William Henry was one of Ku-ring-gai's first European settlers, who used the area for farming. There were a few fruit orchards and market gardens in the area. Other significant settlers were David Mathew, who owned a property called Clanville, and Richard Archbold, who was granted an area of 600 acre adjacent to Clanville. Archbold later acquired Clanville and set up an orchard on the property. Archbold's son-in-law had a stone cottage called Rose Villa, which was later demolished to make way for the North Shore railway line. Roseville eventually derived its name from Rose Villa.

Roseville Post Office opened on 8 July 1901. Roseville East Post Office opened on 1 December 1937.

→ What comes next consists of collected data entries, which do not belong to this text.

(** C5: every row of the processed table is dated on or before the date of
    value and carries [Price_Per_SF = Sale_Price / Living_Area] and
    [Days_From_DOV = date_of_value - Sale_Date]; the table is sorted
    ascending by date, holds exactly the retained rows, and is the table
    the script goes on with. *)
Theorem processed_table_ordered (rd : csv_reader)
    (linregress : list num -> list num -> option (num * num * num))
    (show_months : Q -> string) (show_count : nat -> string)
    (DATE_OF_VALUE : Z) (subj : subject) (columns : list string)
    (rows : list raw_row) :
  let df := processed_sales rd DATE_OF_VALUE rows in
  Forall (fun s => (Sale_Date s <= DATE_OF_VALUE)%Z /\
                   Price_Per_SF s = Num.div (Sale_Price s) (Living_Area s) /\
                   Days_From_DOV s = (DATE_OF_VALUE - Sale_Date s)%Z) df /\
  Sorted date_le df /\
  match sale_numbers (on_or_before rd DATE_OF_VALUE rows) with
  | Some nums => Permutation df (map (derive DATE_OF_VALUE) nums)
  | None => df = []
  end /\
  match market_analysis rd linregress show_months show_count
          DATE_OF_VALUE subj columns rows with
  | Completed _ df' _ _ _ => df' = df
  | _ => True
  end.
Proof.
  intro df. subst df.
  assert (Hrun : match market_analysis rd linregress show_months show_count
                         DATE_OF_VALUE subj columns rows with
                 | Completed _ df' _ _ _ => df' = processed_sales rd DATE_OF_VALUE rows
                 | _ => True
                 end).
  { destruct (market_analysis _ _ _ _ _ _ _ _) eqn:E; try exact I.
    apply market_analysis_completed in E as [nums [Hs [-> _]]].
    unfold processed_sales. rewrite Hs. reflexivity. }
  unfold processed_sales in *.
  destruct (sale_numbers (on_or_before rd DATE_OF_VALUE rows)) as [nums|] eqn:Hs.
  - split; [|split; [apply sort_by_date_sorted|split; [apply sort_by_date_perm|exact Hrun]]].
    apply Forall_forall. intros s Hin.
    apply (Permutation_in _ (sort_by_date_perm _)) in Hin.
    apply in_map_iff in Hin as [[[d price] area] [<- Hin]].
    pose proof (on_or_before_dates rd DATE_OF_VALUE rows nums Hs) as HF.
    rewrite Forall_forall in HF. specialize (HF _ Hin). simpl in HF.
    simpl. repeat split; assumption || reflexivity.
  - split; [constructor|split; [constructor|split; [reflexivity|exact Hrun]]].
Qed.

(** *** Degenerate input *)

(** C6 (as the code has it): when the columns pass the checks of lines
    243-263 (the ten canonical columns present, [Sale_Date] carried by one
    column, the form fields present) and no sale is on or before the date
    of value, the script ends in the [NoSales] state, exit status 0,
    writing a record with the message and no [valid_periods] field, and an
    empty processed table; a trend window of fewer than two sales gives
    zero slope, intercept, changes and R^2 and the label INSUFFICIENT
    DATA. *)
Theorem degenerate_states (rd : csv_reader)
    (linregress : list num -> list num -> option (num * num * num))
    (show_months : Q -> string) (show_count : nat -> string)
    (DATE_OF_VALUE : Z) (subj : subject) (columns : list string)
    (rows : list raw_row)
    (Hcols : missing_final columns = [])
    (Hdate : duplicated "Sale_Date" columns = false)
    (Hform : form_fields_present subj = true)
    (Hnone : on_or_before rd DATE_OF_VALUE rows = []) :
  let info := no_sales_info DATE_OF_VALUE subj in
  market_analysis rd linregress show_months show_count
    DATE_OF_VALUE subj columns rows = NoSales info 0 /\
  json_field "message" info = Some (JStr "No sales on or before date of value") /\
  json_field "valid_periods" info = None /\
  processed_sales rd DATE_OF_VALUE rows = [] /\
  (forall trend_df : list sale, (List.length trend_df < 2)%nat ->
     trend_analysis linregress trend_df = Some trend_defaults /\
     intercept_price trend_defaults = Fin 0 /\
     trend_results_of (List.length trend_df) trend_defaults =
       mkTrendResults (Fin 0) (Fin 0) (Fin 0) (Fin 0)
         "INSUFFICIENT DATA" (Fin 0)).
Proof.
  intro info. subst info.
  split; [|split; [reflexivity|split; [reflexivity|split]]].
  - unfold market_analysis. rewrite Hcols, Hdate, Hform, Hnone. reflexivity.
  - unfold processed_sales. rewrite Hnone. reflexivity.
  - intros trend_df Hlt.
    assert (Hb : (2 <=? List.length trend_df)%nat = false)
      by (apply Nat.leb_gt; exact Hlt).
    unfold trend_analysis, trend_results_of. rewrite Hb.
    repeat split.
Qed.
(** [demos/basics/loading-numpy.ipynb] *)
Definition loading_numpy : notebook :=
  Notebook "demos/basics/loading-numpy.ipynb"
  [ Cell 3 (Some 1) ["CloudRunner"] []
      [ "# install StellarGraph if running on Google Colab";
        "import sys";
        "if 'google.colab' in sys.modules:";
        "  %pip install -q stellargraph[demos]==1.2.1" ];
    Cell 4 (Some 2) ["VersionCheck"] []
      [ "# verify that we're using the correct version of StellarGraph for this notebook";
        "import stellargraph as sg";
        "";
        "try:";
        "    sg.utils.validate_notebook_version(" +:+ q "1.2.1" +:+ ")";
        "except AttributeError:";
        "    raise ValueError(";
        "        f" +:+ q "This notebook requires StellarGraph version 1.2.1, but a different version {sg.__version__} is installed.  Please see <https://github.com/stellargraph/stellargraph/issues/1172>.";
        "    ) from None" ];
    Cell 5 (Some 3) [] []
      [ "from stellargraph import StellarGraph" ];
    Cell 7 (Some 4) [] []
      [ "import numpy as np";
        "import pandas as pd" ];
    Cell 9 (Some 5) [] [5]
      [ "square_numeric_edges = pd.DataFrame(";
        "    {" +:+ q "source" +:+ ": [0, 1, 2, 3, 0], " +:+ q "target" +:+ ": [1, 2, 3, 0, 2]}";
        ")";
        "square_numeric_edges" ];
    Cell 11 (Some 6) [] [6]
      [ "feature_array = np.array(";
        "    [[1.0, -0.2], [2.0, 0.3], [3.0, 0.0], [4.0, -0.5]], dtype=np.float32";
        ")";
        "feature_array" ];
    Cell 13 (Some 7) [] []
      [ "square_numeric = StellarGraph(feature_array, square_numeric_edges)" ];
    Cell 15 (Some 8) [] []
      [ "print(square_numeric.info())" ];
    Cell 17 (Some 9) [] []
      [ "square_numeric_named = StellarGraph(";
        "    feature_array,";
        "    square_numeric_edges,";
        "    node_type_default=" +:+ q "corner" +:+ ",";
        "    edge_type_default=" +:+ q "line" +:+ ",";
        ")";
        "print(square_numeric_named.info())" ];
    Cell 19 (Some 10) [] [10]
      [ "square_edges = pd.DataFrame(";
        "    {" +:+ q "source" +:+ ": [" +:+ q "a" +:+ ", " +:+ q "b" +:+ ", " +:+ q "c" +:+ ", " +:+ q "d" +:+ ", " +:+ q "a" +:+ "], " +:+ q "target" +:+ ": [" +:+ q "b" +:+ ", " +:+ q "c" +:+ ", " +:+ q "d" +:+ ", " +:+ q "a" +:+ ", " +:+ q "c" +:+ "]}";
        ")";
        "square_edges" ];
    Cell 21 (Some 11) [] []
      [ "from stellargraph import IndexedArray" ];
    Cell 22 (Some 12) [] []
      [ "indexed_array = IndexedArray(feature_array, index=[" +:+ q "a" +:+ ", " +:+ q "b" +:+ ", " +:+ q "c" +:+ ", " +:+ q "d" +:+ "])" ];
    Cell 23 (Some 13) [] []
      [ "square_named = StellarGraph(";
        "    indexed_array, square_edges, node_type_default=" +:+ q "corner" +:+ ", edge_type_default=" +:+ q "line" +:+ ",";
        ")";
        "print(square_named.info())" ];
    Cell 26 (Some 14) [] [14]
      [ "feature_tensors = np.array(";
        "    [";
        "        [[1.0, -0.2], [1.0, 0.1], [0.9, 0.1]],";
        "        [[2.0, 0.3], [1.9, 0.31], [2.1, 0.32]],";
        "        [[3.0, 0.0], [10.0, 0.0], [3.0, 0.0]],";
        "        [[4.0, -0.5], [0.0, -1.0], [1.0, -3.0]],";
        "    ],";
        "    dtype=np.float32,";
        ")";
        "feature_tensors" ];
    Cell 27 (Some 15) [] []
      [ "indexed_tensors = IndexedArray(feature_tensors, index=[" +:+ q "a" +:+ ", " +:+ q "b" +:+ ", " +:+ q "c" +:+ ", " +:+ q "d" +:+ "])" ];
    Cell 28 (Some 16) [] []
      [ "square_tensors = StellarGraph(";
        "    indexed_tensors, square_edges, node_type_default=" +:+ q "corner" +:+ ", edge_type_default=" +:+ q "line" +:+ ",";
        ")";
        "print(square_tensors.info())" ];
    Cell 31 (Some 17) [] []
      [ "square_foo = IndexedArray(index=[" +:+ q "a" +:+ "])" ];
    Cell 32 (Some 18) [] [18]
      [ "bar_features = np.array([[0.4, 100], [0.1, 200], [0.9, 300]])";
        "bar_features" ];
    Cell 33 (Some 19) [] []
      [ "square_bar = IndexedArray(bar_features, index=[" +:+ q "b" +:+ ", " +:+ q "c" +:+ ", " +:+ q "d" +:+ "])" ];
    Cell 35 (Some 20) [] []
      [ "square_foo_and_bar = StellarGraph({" +:+ q "foo" +:+ ": square_foo, " +:+ q "bar" +:+ ": square_bar}, square_edges)";
        "print(square_foo_and_bar.info())" ];
    Cell 37 (Some 21) [] []
      [ "square_foo_overlap = IndexedArray(index=[" +:+ q "b" +:+ "])" ];
    Cell 38 (Some 22) [] []
      [ "# Uncomment to see the error";
        "# StellarGraph({" +:+ q "foo" +:+ ": square_foo_overlap, " +:+ q "bar" +:+ ": square_bar}, square_edges)" ];
    Cell 40 (Some 23) [] []
      [ "square_foo_overlap_prefix = IndexedArray(";
        "    square_foo_overlap.values, index=[f" +:+ q "foo-{s}" +:+ " for s in square_foo_overlap.index]";
        ")" ];
    Cell 41 (Some 24) [] []
      [ "square_bar_prefix = IndexedArray(";
        "    square_bar.values, index=[f" +:+ q "bar-{s}" +:+ " for s in square_bar.index]";
        ")" ];
    Cell 43 (Some 25) [] [25]
      [ "foo_tensors = np.array([[[1.0, -0.2], [1.0, 0.1], [0.9, 0.1]]])";
        "foo_tensors" ];
    Cell 44 (Some 26) [] []
      [ "square_foo_tensors = IndexedArray(foo_tensors, index=[" +:+ q "a" +:+ "])" ];
    Cell 45 (Some 27) [] []
      [ "square_foo_tensors_and_bar = StellarGraph(";
        "    {" +:+ q "foo" +:+ ": square_foo_tensors, " +:+ q "bar" +:+ ": square_bar}, square_edges";
        ")";
        "print(square_foo_tensors_and_bar.info())" ] ].
(** [generateButton.onclick] from the creation of the contexts to the end
    of the loop, for a length band and a complexity factor already
    computed. *)
Definition generateButton_onclick (fuel : nat) (personCount : Z)
    (minSentenceLength : Q) (maxSentenceLength : length_bound)
    (complexityFactor : Q) : M puzzle :=
  init <- initial_puzzle fuel personCount complexityFactor;;
  regenerate fuel (fst init) personCount minSentenceLength maxSentenceLength (snd init).

End Assembler.

(** ** script.js: the target length band

    The band is computed with [Math.pow] on doubles; here the doubles are
    idealised as real numbers. *)

Inductive length_limit := FiniteLength (x : R) | InfiniteLength.

(** [interpolatedSentenceLength(personCount, t)] *)
Definition interpolatedSentenceLength (personCount : Z) (t : R) : R :=
  let sentenceLengthRangeStart := (11 * IZR personCount)%R in
  let sentenceLengthRangeEnd := (100 * (IZR personCount - 1))%R in
  let interpolationParameter := ((Rpower 2 (2 * t) - 1) / 3)%R in
  (sentenceLengthRangeStart
   + interpolationParameter * (sentenceLengthRangeEnd - sentenceLengthRangeStart))%R.

(** [minSentenceLength] and [maxSentenceLength] as the click handler
    computes them from the person count and the complexity selector. *)
Definition minSentenceLength (personCount sentenceComplexity : Z) : R :=
  if sentenceComplexity =? 0 then 0%R
  else interpolatedSentenceLength personCount (IZR sentenceComplexity / 5)%R.

Definition maxSentenceLength (personCount sentenceComplexity : Z) : length_limit :=
  if sentenceComplexity =? 4 then InfiniteLength
  else FiniteLength
         (interpolatedSentenceLength personCount (IZR (sentenceComplexity + 1) / 5)%R).

(** The same computation with every arithmetic result rounded to a double
    by [round] and with [Math.pow] as a parameter [pow]: neither the
    rounding nor the values of [Math.pow] at fractional exponents are
    fixed by the source. *)
Section RoundedBandDefs.
Variable round : R → R.
Variable pow : R → R → R.

Definition interpolatedSentenceLength_rounded (personCount : Z) (t : R) : R :=
  let sentenceLengthRangeStart := round (11 * IZR personCount) in
  let sentenceLengthRangeEnd := round (100 * round (IZR personCount - 1)) in
  let interpolationParameter := round (round (pow 2 (round (2 * t)) - 1) / 3) in
  round (sentenceLengthRangeStart
         + round (interpolationParameter
                  * round (sentenceLengthRangeEnd - sentenceLengthRangeStart))).

Definition minSentenceLength_rounded (personCount sentenceComplexity : Z) : R :=
  if sentenceComplexity =? 0 then 0%R
  else interpolatedSentenceLength_rounded personCount (round (IZR sentenceComplexity / 5)).
End RoundedBandDefs.

(** ** Predicates on generated statements *)

(** The outcome of the rejection loops of the two layer-1 classes: on a
    conjunction neither conjunct implies the whole; on a disjunction the
    whole implies neither disjunct. *)
Definition no_redundant_part (h : store) (s : LogicalStatement) : Prop :=
  match s with
  | LogicalAndStatement _ s1 s2 => implies h s1 s = false ∧ implies h s2 s = false
  | LogicalOrStatement _ s1 s2 => implies h s s1 = false ∧ implies h s s2 = false
  | _ => False
  end.

(** Statements built from the five registered classes only. *)
Fixpoint generated (s : LogicalStatement) : Prop :=
  match s with
  | TrueFalseStatement _ _ _ | TypeCountStatement _ _ _ => True
  | LogicalAndStatement _ s1 s2 | LogicalOrStatement _ s1 s2
  | LogicalIfStatement _ s1 s2 => generated s1 ∧ generated s2
  | _ => False
  end.

(** Every context referenced from the statement is one of the first [n]
    objects of the store. *)
Fixpoint refs_below (n : nat) (s : LogicalStatement) : Prop :=
  match s with
  | BasicLogicalNotStatement sub => refs_below n sub
  | TrueFalseStatement c _ _ | TypeCountStatement c _ _ => (c < n)%nat
  | BasicLogicalOrStatement c s1 s2 | BasicLogicalAndStatement c s1 s2
  | LogicalAndStatement c s1 s2 | LogicalOrStatement c s1 s2
  | LogicalIfStatement c s1 s2 => (c < n)%nat ∧ refs_below n s1 ∧ refs_below n s2
  end.

(** [hasDuplicate(s.subjectBitsArray())] returns [false]. *)
Definition no_repeated_subject (s : LogicalStatement) : Prop :=
  ∃ array, subjectBitsArray s = Some array ∧ hasDuplicate array = false.

(** A postcondition on the result of a run: the run did not throw, and if
    it returned, [Q] holds of the value and the final state. *)
Definition post_of {A} (r : outcome A * state) (Q : A → state → Prop) : Prop :=
  match r with
  | (Ok a, s') => Q a s'
  | (Throw _, _) => False
  | (OutOfFuel, _) => True
  end.

(** What a generating function called on [context] in a store of [n0]
    objects guarantees about the statement it returns and the final state:
    the objects of [h0] are still there, unchanged; no object was removed;
    the statement is an instance of an allowed class, built from
    registered classes only, and refers to existing contexts. *)
Definition gen_post (h0 : store) (n0 : nat) (context : ref)
    (allowed : StatementClass → Prop)
    (s : LogicalStatement) (s' : state) : Prop :=
  h0 `prefix_of` contexts s' ∧
  (n0 ≤ length (contexts s'))%nat ∧
  generated s ∧
  (∃ c, class_of s = Some c ∧ allowed c) ∧
  ((context < n0)%nat → refs_below (length (contexts s')) s).

(** The guarantees of the generating functions, as statements about a given
    amount of fuel. *)
Section GeneratorGuarantees.

Variable rnd : nat → Q.

Definition loop_spec (fuel : nat) : Prop :=
  ∀ h0 context classChoices weightSum partialWeightSums s,
    h0 `prefix_of` contexts s → classChoices ≠ [] →
    post_of (randomStatement_loop rnd fuel context classChoices weightSum partialWeightSums s)
      (λ st s', gen_post h0 (length (contexts s)) context (λ c, c ∈ classChoices) st s'
                ∧ no_repeated_subject st).

Definition class_spec (fuel : nat) : Prop :=
  ∀ h0 classChoice context s,
    h0 `prefix_of` contexts s →
    post_of (random_of rnd classChoice fuel context s)
      (gen_post h0 (length (contexts s)) context (λ c, c = classChoice)).

End GeneratorGuarantees.

(** ** Count statements that say something

    What C10 asks of a [TypeCountStatement] among [N] people. *)
Definition informative_count_statement (h : store) (N : Z) (st : LogicalStatement) : Prop :=
  ∃ c subjectBits liarCountBits,
    st = TypeCountStatement c subjectBits liarCountBits ∧
    2 <= popcount subjectBits ∧
    (∃ k, 0 <= k <= popcount subjectBits ∧ Z.testbit liarCountBits k = true) ∧
    (∃ k, 0 <= k <= popcount subjectBits ∧ Z.testbit liarCountBits k = false) ∧
    (∀ k, 0 <= k <= popcount subjectBits →
          ∃ a, 0 <= a < 2 ^ N ∧ popcount (JS.and subjectBits (JS.not a)) = k) ∧
    (∃ a, 0 <= a < 2 ^ N ∧ isTrueOn st a = true) ∧
    (∃ a, 0 <= a < 2 ^ N ∧ isTrueOn st a = false) ∧
    isTautology h st = false ∧
    isTautology h (BasicLogicalNotStatement st) = false.

(** Every value returned by [Math.random()] lies in [0, 1). *)
Definition valid_draws (rnd : nat → Q) : Prop := ∀ n, (0 <= rnd n)%Q ∧ (rnd n < 1)%Q.

(** ** The regeneration loop, from the specification *)

(** [min <= sum && sum <= max] *)
Definition within_band (minSentenceLength : Q) (maxSentenceLength : length_bound)
    (sum : Z) : Prop :=
  (minSentenceLength <= inject_Z sum)%Q ∧
  match maxSentenceLength with
  | AtMost q => (inject_Z sum <= q)%Q
  | Unbounded => True
  end.

(** The store and the three arrays at the head of the loop: the solutions
    are those of the statements, and the sentences are their renderings. *)
Definition puzzle_ok (s : state) (statementContexts : list ref) (p : puzzle) : Prop :=
  solutions p = solutionsTo (contexts s) (statements p) ∧
  Forall2 (λ st sen, sentence (contexts s) st = Ok sen
                     ∧ refs_below (length (contexts s)) st)
          (statements p) (sentences p) ∧
  length (statements p) = length statementContexts ∧
  Forall (λ c, (c < length (contexts s))%nat) statementContexts.

(** The regeneration loop as the specification words it: accept when the
    solver returns one assignment and the total length is in the band;
    otherwise pick one speaker with a fresh draw, replace that speaker's
    statement only, and solve again. *)
Inductive assembler_run (rnd : nat → Q) (statementContexts : list ref) (N : Z)
    (minL : Q) (maxL : length_bound) : puzzle → state → puzzle → state → Prop :=
  | run_accept p s :
    length (solutions p) = 1%nat →
    within_band minL maxL (sumOfSentenceLengths (sentences p)) →
    assembler_run rnd statementContexts N minL maxL p s p s
  | run_regenerate p s i context fuel st sen s1 pf sf :
    ¬ (length (solutions p) = 1%nat ∧
       within_band minL maxL (sumOfSentenceLengths (sentences p))) →
    (* one call of [Math.random()] is spent on the speaker index: its value
       [r] selects the [i] with [i <= r * N < i + 1], up to the relative
       error [2^-53] of the rounding of the product *)
    (inject_Z i <= (1 + unit_roundoff) * (to_double (rnd (drawn s)) * inject_Z N))%Q →
    ((1 - unit_roundoff) * (to_double (rnd (drawn s)) * inject_Z N) < inject_Z (i + 1))%Q →
    0 <= i < N → (Z.to_nat i < length (statements p))%nat →
    statementContexts !! Z.to_nat i = Some context →
    (* only that speaker's statement is generated anew and rendered *)
    randomStatement rnd fuel context Infinity (mkState (contexts s) (S (drawn s)))
      = (Ok st, s1) →
    sentence (contexts s1) st = Ok sen →
    (* and the puzzle is solved again *)
    assembler_run rnd statementContexts N minL maxL
      (mkPuzzle (<[Z.to_nat i := st]> (statements p))
                (<[Z.to_nat i := sen]> (sentences p))
                (solutionsTo (contexts s1) (<[Z.to_nat i := st]> (statements p))))
      s1 pf sf →
    assembler_run rnd statementContexts N minL maxL p s pf sf.
Lemma writer_partitions_witness :
  exists w files,
    write_all (Writer.init "out.csv" 5 ["timestamp"]) ∅ [seven_records; seven_records; []; [[("timestamp", VInt 9)]]]
    = Ok (w, files) /\
    row_counts w files = [5; 5; 5].
Proof.
  destruct (writer_partitions "out.csv" ["timestamp"] 5 ∅
              [seven_records; seven_records; []; [[("timestamp", VInt 9)]]])
    as (w & files & Hall & _ & _ & H3); [lia|].
  exists w, files. split; [exact Hall|]. apply H3; [lia|reflexivity].
Defined.

(** ** The engine loops *)

Lemma fold_steps_inv {A} (I : State -> Prop) (step : State -> A -> outcome) :
  (forall st x st' res, I st -> step st x = (st', res) -> I st') ->
  forall l st st' res, I st -> fold_steps step st l = (st', res) -> I st'.
Proof.
  intros Hstep l. induction l as [|x l IH]; intros st st' res HI; cbn [fold_steps].
  - by intros [= <- _].
  - destruct (step st x) as [st1 [[]| |]] eqn:E; [by eauto|..];
      intros [= <- _]; eauto.
Qed.

Lemma fold_steps_app {A} (step : State -> A -> outcome) st l1 l2 :
  fold_steps step st (l1 ++ l2) =
  match fold_steps step st l1 with
  | (st', Ok _) => fold_steps step st' l2
  | failed => failed
  end.
Proof.
  revert st. induction l1 as [|x l1 IH]; intros st; cbn [fold_steps app]; [done|].
  destruct (step st x) as [st1 [[]| |]]; [apply IH|done..].
Qed.

(** Neither the row loop nor a flush calls the progress callback or counts
    rows. *)
Lemma flush_meta st st' res :
  flush st = (st', res) ->
  st_progress st' = st_progress st /\ st_rows_processed st' = st_rows_processed st.
Proof.
  unfold flush. destruct (st_buf st); [by intros [= <- _]|].
  match goal with |- context [match ?w with _ => _ end = _] => destruct w as [[ws fl]| |] end;
    by intros [= <- _].
Qed.

Lemma row_step_meta ib cols st r st' res :
  row_step ib cols st r = (st', res) ->
  st_progress st' = st_progress st /\ st_rows_processed st' = st_rows_processed st.
Proof.
  unfold row_step, append_row.
  destruct (row_records ib cols r) as [[rs| |]|]; cbn [mbind result_bind Py.bind];
    try (by intros [= <- _]).
  destruct (_ <=? _); [|by intros [= <- _]].
  intros H%flush_meta. exact H.
Qed.

Lemma rows_loop_meta ib cols rows st st' res :
  fold_steps (row_step ib cols) st rows = (st', res) ->
  st_progress st' = st_progress st /\ st_rows_processed st' = st_rows_processed st.
Proof.
  apply (fold_steps_inv
           (fun x => st_progress x = st_progress st /\
                     st_rows_processed x = st_rows_processed st)); [|done].
  intros st1 r st2 res' [Hp Hr] [Hp' Hr']%row_step_meta. split; congruence.
Qed.

(** ** Progress reports *)

Lemma fraction_bounds n total :
  0 <= n -> (0 <= fraction n total)%Q /\ (fraction n total <= 999 # 1000)%Q.
Proof.
  intros Hn. unfold fraction. rewrite !Qred_correct.
  destruct (Qle_bool _ _) eqn:E.
  - apply Qle_bool_iff in E. split; [|done]. unfold Qle. simpl. lia.
  - split; [by unfold Qle|apply Qle_refl].
Qed.

Lemma fraction_mono n m total :
  0 <= n <= m -> (fraction n total <= fraction m total)%Q.
Proof.
  intros Hnm. unfold fraction. rewrite !Qred_correct.
  assert (Hle : (n # Z.to_pos total <= m # Z.to_pos total)%Q)
    by (unfold Qle; simpl; nia).
  destruct (Qle_bool (n # _) _) eqn:En, (Qle_bool (m # _) _) eqn:Em.
  - done.
  - by apply Qle_bool_iff.
  - exfalso. apply Qle_bool_iff in Em.
    assert (Qle_bool (n # Z.to_pos total) (999 # 1000) = true) as En'
      by (apply Qle_bool_iff; eapply Qle_trans; eauto).
    congruence.
  - apply Qle_refl.
Qed.

(** The fraction the engine computes is the capped ratio of the
    specification. *)
Lemma fraction_capped total n :
  0 <= total ->
  ((if total =? 0 then 0 # 1 else fraction n total) == capped_ratio total n)%Q.
Proof.
  intros Ht. unfold capped_ratio. destruct (Z.eqb_spec total 0) as [|Hne]; [reflexivity|].
  assert (Hr : (n # Z.to_pos total == inject_Z n / inject_Z total)%Q).
  { destruct total as [|p|p]; [lia| |lia].
    unfold Qdiv, Qinv, Qmult, inject_Z, Qeq. cbn. lia. }
  unfold fraction. rewrite Qred_correct, <- Hr.
  destruct (Qle_bool _ _) eqn:E.
  - apply Qle_bool_iff in E. symmetry. by apply Q.min_l.
  - symmetry. apply Q.min_r, Qlt_le_weak, Qnot_le_lt.
    intros H. apply Qle_bool_iff in H. congruence.
Qed.

Lemma capped_ratio_bounds total n :
  0 <= total -> 0 <= n ->
  (0 <= capped_ratio total n)%Q /\ (capped_ratio total n < 1)%Q.
Proof.
  intros Ht Hn. rewrite <- (fraction_capped total n Ht).
  destruct (total =? 0); [by split|].
  destruct (fraction_bounds n total Hn) as [H0 H1]. split; [done|].
  eapply Qle_lt_trans; [exact H1|]. by unfold Qlt.
Qed.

Babbage Road was named for Eden Herschel Babbage (a grandson of Charles Babbage), a retired banker who lived in "Rawhiti" on Clanville Road. Dubbed the "Father of Roseville", he was largely responsible for developing Roseville Park, Davidson Park and Roseville Chase. His brother-in-law, Francis Robert Burton, donated the large pavilion in Roseville Park, following the death in 1913 of brother William Burton, of "Woodlands" on Bancroft Avenue.

The Australian photographer Harold Cazneaux (1878 to 1953) lived for much of his life in a Federation home called "Ambleside", located in Dudley Avenue.

Roseville Golf Club was established on 18 January 1923.

Commonwealth Bank transferred banking operations to the newly constructed premises at Roseville on 17 January 1939, and the branch officially ceased operations in March 1998. The two-storey structure is a notable example of the Art Deco architectural style the Commonwealth Bank favoured for its suburban branches in the 1930s. The building features a distinctive curved corner entrance vestibule and is locally recognised for its heritage significance in the Ku-ring-gai area.

== Suburb ==
Roseville is the southernmost suburb in the municipality of Ku-ring-gai. It is a residential suburb, with medium to low density housing and lies between Findlay Avenue and Ashley Street to the south; and Bayswater Road, Abingdon Road, Chelmsford Avenue and Carnarvon Road to the north. A narrow section of the southernmost area of Roseville, between Ashley Street and Boundary Street, is in the Willoughby municipality. To the east, Roseville is bounded by the waterways of Middle Harbour and Moores Creek, and to the west it is bounded by the Lane Cove National Park. Roseville Chase is surrounded by Babbage Road, Middle Harbour and Moores Creek, and is bisected by Warringah Road, which Roseville Bridge carries over Middle Harbour. The names "Roseville West", "Roseville East" and "East Roseville" are no longer in official use.

=== Architecture ===
Characterised by its lush and leafy roadsides, parks, and gardens; Roseville property prices are considerably higher than the Sydney average. Houses closer to railway station tend to be constructed in the Federation (c. 1890s to 1920s) and Californian bungalow (c. 1920s to 1930s) architectural styles, with the outer areas developed during the 1940s and 1950s in less ornate styles. Since this time, a small portion of these older homes have been demolished and replaced with new development properties. The government is also considering to place Roseville under a Heritage listed area as many of the homes and gardens in and around Roseville are a certain style that dates back to the 1950s. The former Commonwealth Bank is a notable art deco building on the Pacific Highway.

===Housing opposition===

A wave of new apartment development is taking place in Roseville.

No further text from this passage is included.